A well-turned set of stories defined by emotional and physical separation, particularly in the Indian-American diaspora.
James’ fine debut novel, Atlas of Unknowns (2009), was a continent-hopping tale that tracked the divergent lives of two Indian sisters with wit and a lightly comic touch. Her debut story collection displays a similar approach, and she enthusiastically tests how her style can function in a variety of settings. The two most inventive stories study human emotions in nonhuman contexts. “What to Do With Henry” follows a chimpanzee’s travels from Sierra Leone to the United States, where he builds an uncanny bond with a woman and her adopted daughter; as the chimp struggles for his place in a zoo’s pecking order, James crafts a clear (but unforced) allegory of our own human strivings. Likewise, the closing “Girl Marries Ghost” imagines a society where people who are desperate for companionship can marry ghosts, who are eager to spend a little time back in the real world; James’ portrait of one such marriage is a seriocomic exposé of our craving for order set against our inability to let go of our messy pasts. The other stories deal in culture clashes, mostly featuring Indian Americans, but for James ethnicity isn’t the sole source of conflict.

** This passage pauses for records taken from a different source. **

(** * A regex -> AST -> NFA -> DFA pipeline and a maximal-munch lexer

    Shallow embedding of the Python sources

      - [pa3/helper_functions.py]  (tokenize, insert_concat)
      - [pa3/tree.py]              (Node, SimpleNFA, Thompson construction)
      - [pa3/regex.py]             (shunting-yard parser, RegEx)
      - [pa4/nfa.py]               (NFA, epsilon closure, subset construction)
      - [pa3/dfa.py]               (DFA, description-file reader, simulate)
      - [pa4/lexer.py]             (TokenValue, Lex)

    Python values are modelled as follows.
      - A [str] is a list of Unicode code points ([pystr]); a character is
        a one-element string, as in Python.
      - A [dict] used as a map is a [gmap]; a [dict] whose values are all
        [None] (the sources use those as sets) and a [frozenset] are a
        [gset].  A dict that is iterated for its order is an association
        list.
      - Python [int] is [Z].
      - A Python list used as a stack keeps its top at the head.
      - A computation that can raise returns in [res]; [while] loops whose
        termination is not structural take a fuel argument and return
        [NoFuel] when it runs out.
      - The one recursive function, [depth_first_recursive], takes the
        number of nested calls the interpreter still allows and raises
        [RecursionError] beyond it. *)

From stdpp Require Import gmap list fin_maps fin_sets relations.
From Stdlib Require Import ZArith NArith Lia.
From Stdlib Require String Ascii.
Import String.StringSyntax.
Delimit Scope string_scope with string.

Local Open Scope Z_scope.

(* ================================================================== *)
(** * Python strings, exceptions, results *)
(* ================================================================== *)

(** A Python [str]: the list of its code points. *)
Abbreviation pystr := (list N).

(** The code points of an ASCII literal. *)
Definition py (s : String.string) : pystr :=
  List.map Ascii.N_of_ascii (String.list_ascii_of_string s).
Arguments py s%_string.

(** [x in y] for two strings: [x] occurs in [y] as a substring. *)
Fixpoint str_prefix (x y : pystr) : bool :=
  match x, y with
  | [], _ => true
  | a :: x', b :: y' => bool_decide (a = b) && str_prefix x' y'
  | _ :: _, [] => false
  end.
Lemma simulator_keeps_keys_unique_witness :
  NoDup (map key [Row "Miami" 2023 5; Row "Miami" 2024 5]).
Proof.
  apply (simulator_keeps_keys_unique nat Cycle.seed Cycle.random zero zero
           [Row "Miami" 2023 5; Row "Miami" 2024 9]
           [Row "Miami" 2023 5; Row "Miami" 2024 5] 2024 1 42).
  - repeat constructor; cbn; intuition discriminate.
  - vm_compute. reflexivity.
Defined.

Lemma simulator_leaves_other_keys_witness :
  In (Row "Tampa" 2030 7)
     [Row "Miami" 2023 5; Row "Tampa" 2030 7; Row "Miami" 2024 5] <->
  In (Row "Tampa" 2030 7) [Row "Miami" 2023 5; Row "Tampa" 2030 7].
Proof.
  apply (simulator_leaves_other_keys nat Cycle.seed Cycle.random zero zero
           [Row "Miami" 2023 5; Row "Tampa" 2030 7]
           [Row "Miami" 2023 5; Row "Tampa" 2030 7; Row "Miami" 2024 5]
           2024 1 42 (Row "Tampa" 2030 7)).
  - vm_compute. reflexivity.
  - vm_compute. intros [H | []]. discriminate.
Defined.

Lemma nothing_to_simulate_witness :
  simulate_growth nat Cycle.seed Cycle.random default_rate_min default_rate_max
    [Row "Miami" 2023 5] 2024 (-3) 42 = Ok [Row "Miami" 2023 5].
Proof.
  apply (nothing_to_simulate nat Cycle.seed Cycle.random
           default_rate_min default_rate_max [Row "Miami" 2023 5] 2024 (-3) 42).
  left. lia.
Defined.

The Indian dance teacher in “Light & Luminous,” for instance, is defined as much by her sense of personal pride as her growing feeling that her art is out of step with the times. In the title story, the protagonist (who has the evocative last name of Panicker) is deciding whether his fellow nursing home residents are more embracing than his family.
At every turn, James’ prose is crisp, observant and carefully controlled; unlike the narrator of “Escape Key,” who grows increasingly aware of his fiction’s shortcomings, James projects a deep emotional intelligence.